#### What is needed:
Print the records below from the first line through the line containing "metadata node sets", both included, word for word.

[[ The data open ]]

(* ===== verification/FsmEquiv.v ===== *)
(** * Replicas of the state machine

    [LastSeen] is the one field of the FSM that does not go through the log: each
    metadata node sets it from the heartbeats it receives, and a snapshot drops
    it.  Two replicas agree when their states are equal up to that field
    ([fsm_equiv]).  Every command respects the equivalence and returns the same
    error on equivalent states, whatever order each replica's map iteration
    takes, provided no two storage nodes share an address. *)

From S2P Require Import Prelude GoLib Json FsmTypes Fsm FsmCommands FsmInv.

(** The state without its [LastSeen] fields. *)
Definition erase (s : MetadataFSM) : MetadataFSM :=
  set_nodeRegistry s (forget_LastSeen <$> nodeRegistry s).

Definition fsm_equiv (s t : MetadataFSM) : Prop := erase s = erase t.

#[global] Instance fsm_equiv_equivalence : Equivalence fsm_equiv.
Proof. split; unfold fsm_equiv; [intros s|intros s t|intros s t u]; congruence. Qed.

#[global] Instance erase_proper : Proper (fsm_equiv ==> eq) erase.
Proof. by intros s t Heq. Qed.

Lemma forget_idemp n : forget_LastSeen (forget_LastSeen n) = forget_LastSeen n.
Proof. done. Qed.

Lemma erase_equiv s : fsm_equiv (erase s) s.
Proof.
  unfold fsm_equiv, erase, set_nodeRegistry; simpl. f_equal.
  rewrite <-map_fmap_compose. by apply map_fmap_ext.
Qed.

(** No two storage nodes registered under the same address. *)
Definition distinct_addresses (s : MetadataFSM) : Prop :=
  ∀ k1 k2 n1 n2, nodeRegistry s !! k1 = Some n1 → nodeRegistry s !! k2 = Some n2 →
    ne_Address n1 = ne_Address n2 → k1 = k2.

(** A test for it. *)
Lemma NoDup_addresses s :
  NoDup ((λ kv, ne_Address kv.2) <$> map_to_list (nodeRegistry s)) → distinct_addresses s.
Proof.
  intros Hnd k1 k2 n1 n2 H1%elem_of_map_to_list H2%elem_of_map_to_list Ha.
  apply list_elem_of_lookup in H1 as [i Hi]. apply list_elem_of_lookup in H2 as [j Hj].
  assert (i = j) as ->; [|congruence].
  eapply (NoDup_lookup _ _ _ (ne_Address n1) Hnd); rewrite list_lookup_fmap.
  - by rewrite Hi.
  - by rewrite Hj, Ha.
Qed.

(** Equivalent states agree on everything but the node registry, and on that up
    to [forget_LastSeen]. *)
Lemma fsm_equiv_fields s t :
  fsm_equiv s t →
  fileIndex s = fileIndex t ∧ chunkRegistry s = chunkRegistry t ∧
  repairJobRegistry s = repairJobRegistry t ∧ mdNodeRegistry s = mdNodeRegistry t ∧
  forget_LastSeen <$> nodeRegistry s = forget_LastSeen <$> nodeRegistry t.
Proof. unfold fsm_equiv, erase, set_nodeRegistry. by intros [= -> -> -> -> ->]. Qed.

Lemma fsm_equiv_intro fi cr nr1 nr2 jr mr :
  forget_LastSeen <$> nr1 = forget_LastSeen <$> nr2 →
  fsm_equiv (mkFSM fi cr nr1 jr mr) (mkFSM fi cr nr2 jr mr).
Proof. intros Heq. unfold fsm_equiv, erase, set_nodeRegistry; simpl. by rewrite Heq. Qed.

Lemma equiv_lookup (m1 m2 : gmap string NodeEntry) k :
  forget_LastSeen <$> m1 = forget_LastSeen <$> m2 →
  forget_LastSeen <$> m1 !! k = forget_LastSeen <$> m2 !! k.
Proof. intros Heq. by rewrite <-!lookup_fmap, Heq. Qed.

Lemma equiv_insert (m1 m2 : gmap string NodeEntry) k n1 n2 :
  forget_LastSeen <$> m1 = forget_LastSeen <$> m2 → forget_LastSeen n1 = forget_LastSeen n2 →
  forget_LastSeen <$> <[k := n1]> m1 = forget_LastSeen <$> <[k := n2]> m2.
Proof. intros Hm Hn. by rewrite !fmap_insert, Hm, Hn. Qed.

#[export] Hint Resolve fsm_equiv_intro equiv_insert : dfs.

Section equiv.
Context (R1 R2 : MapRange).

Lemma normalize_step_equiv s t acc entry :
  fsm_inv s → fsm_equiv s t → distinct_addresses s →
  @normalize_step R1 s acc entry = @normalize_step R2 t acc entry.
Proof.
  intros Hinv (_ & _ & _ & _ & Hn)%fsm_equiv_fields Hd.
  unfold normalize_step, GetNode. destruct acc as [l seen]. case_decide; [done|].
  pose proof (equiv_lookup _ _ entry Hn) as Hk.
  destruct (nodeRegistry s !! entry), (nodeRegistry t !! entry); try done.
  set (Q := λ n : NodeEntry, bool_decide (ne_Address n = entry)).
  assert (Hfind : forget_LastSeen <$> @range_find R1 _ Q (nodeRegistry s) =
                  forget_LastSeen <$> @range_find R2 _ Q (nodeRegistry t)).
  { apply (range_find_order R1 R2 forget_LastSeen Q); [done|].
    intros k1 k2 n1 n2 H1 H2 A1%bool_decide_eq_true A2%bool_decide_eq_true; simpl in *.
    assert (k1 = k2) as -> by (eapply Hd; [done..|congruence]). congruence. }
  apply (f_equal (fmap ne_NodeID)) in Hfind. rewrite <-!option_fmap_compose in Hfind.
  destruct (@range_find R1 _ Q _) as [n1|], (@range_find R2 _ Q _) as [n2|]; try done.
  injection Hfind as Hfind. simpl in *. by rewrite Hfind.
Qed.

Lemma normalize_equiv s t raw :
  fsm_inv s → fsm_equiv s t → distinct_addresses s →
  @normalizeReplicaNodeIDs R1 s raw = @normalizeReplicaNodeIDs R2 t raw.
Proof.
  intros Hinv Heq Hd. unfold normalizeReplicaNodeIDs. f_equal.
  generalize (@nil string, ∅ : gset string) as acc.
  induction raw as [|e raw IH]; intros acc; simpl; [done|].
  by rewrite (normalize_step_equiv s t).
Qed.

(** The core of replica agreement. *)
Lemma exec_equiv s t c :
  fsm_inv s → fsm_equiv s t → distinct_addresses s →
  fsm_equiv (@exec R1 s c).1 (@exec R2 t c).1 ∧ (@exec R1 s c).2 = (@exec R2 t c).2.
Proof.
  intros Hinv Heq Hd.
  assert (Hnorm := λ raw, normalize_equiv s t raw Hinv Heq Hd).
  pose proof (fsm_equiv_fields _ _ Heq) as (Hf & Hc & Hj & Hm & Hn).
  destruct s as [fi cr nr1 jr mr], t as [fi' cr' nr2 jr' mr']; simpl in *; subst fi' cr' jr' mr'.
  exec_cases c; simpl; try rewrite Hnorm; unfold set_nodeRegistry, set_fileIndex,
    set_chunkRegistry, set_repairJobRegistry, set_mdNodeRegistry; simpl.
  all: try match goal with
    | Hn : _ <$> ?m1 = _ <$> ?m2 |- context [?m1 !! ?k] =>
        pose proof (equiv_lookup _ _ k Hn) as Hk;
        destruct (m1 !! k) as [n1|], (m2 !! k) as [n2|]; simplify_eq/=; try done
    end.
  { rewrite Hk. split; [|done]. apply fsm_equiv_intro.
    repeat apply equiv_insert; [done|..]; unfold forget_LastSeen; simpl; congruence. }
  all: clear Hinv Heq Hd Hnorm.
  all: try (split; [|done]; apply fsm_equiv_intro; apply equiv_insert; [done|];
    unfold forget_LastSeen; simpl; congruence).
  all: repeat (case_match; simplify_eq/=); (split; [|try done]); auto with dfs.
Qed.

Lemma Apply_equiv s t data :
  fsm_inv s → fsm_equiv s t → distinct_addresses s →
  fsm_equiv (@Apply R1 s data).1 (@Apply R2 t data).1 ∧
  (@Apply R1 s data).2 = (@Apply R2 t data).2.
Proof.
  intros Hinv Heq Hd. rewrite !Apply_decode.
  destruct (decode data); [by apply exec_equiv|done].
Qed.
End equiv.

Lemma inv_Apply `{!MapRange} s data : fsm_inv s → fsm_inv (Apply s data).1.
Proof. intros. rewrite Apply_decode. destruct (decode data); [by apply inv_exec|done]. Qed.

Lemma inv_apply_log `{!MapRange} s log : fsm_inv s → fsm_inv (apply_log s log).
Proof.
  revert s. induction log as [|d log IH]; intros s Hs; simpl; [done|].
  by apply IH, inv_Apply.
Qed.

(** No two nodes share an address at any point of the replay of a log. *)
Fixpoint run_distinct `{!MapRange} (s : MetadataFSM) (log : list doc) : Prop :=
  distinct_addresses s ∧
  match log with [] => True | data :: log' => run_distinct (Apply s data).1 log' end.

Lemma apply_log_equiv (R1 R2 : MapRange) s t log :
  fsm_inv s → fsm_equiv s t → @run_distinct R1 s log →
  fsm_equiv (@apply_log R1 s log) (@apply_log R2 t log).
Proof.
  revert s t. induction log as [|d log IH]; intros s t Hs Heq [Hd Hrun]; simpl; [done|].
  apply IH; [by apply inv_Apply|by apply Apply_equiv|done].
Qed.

[[ The data closed ]]

#### Answer:
(* ===== verification/FsmEquiv.v ===== *)
(** * Replicas of the state machine

    [LastSeen] is the one field of the FSM that does not go through the log: each
    metadata node sets it from the heartbeats it receives, and a snapshot drops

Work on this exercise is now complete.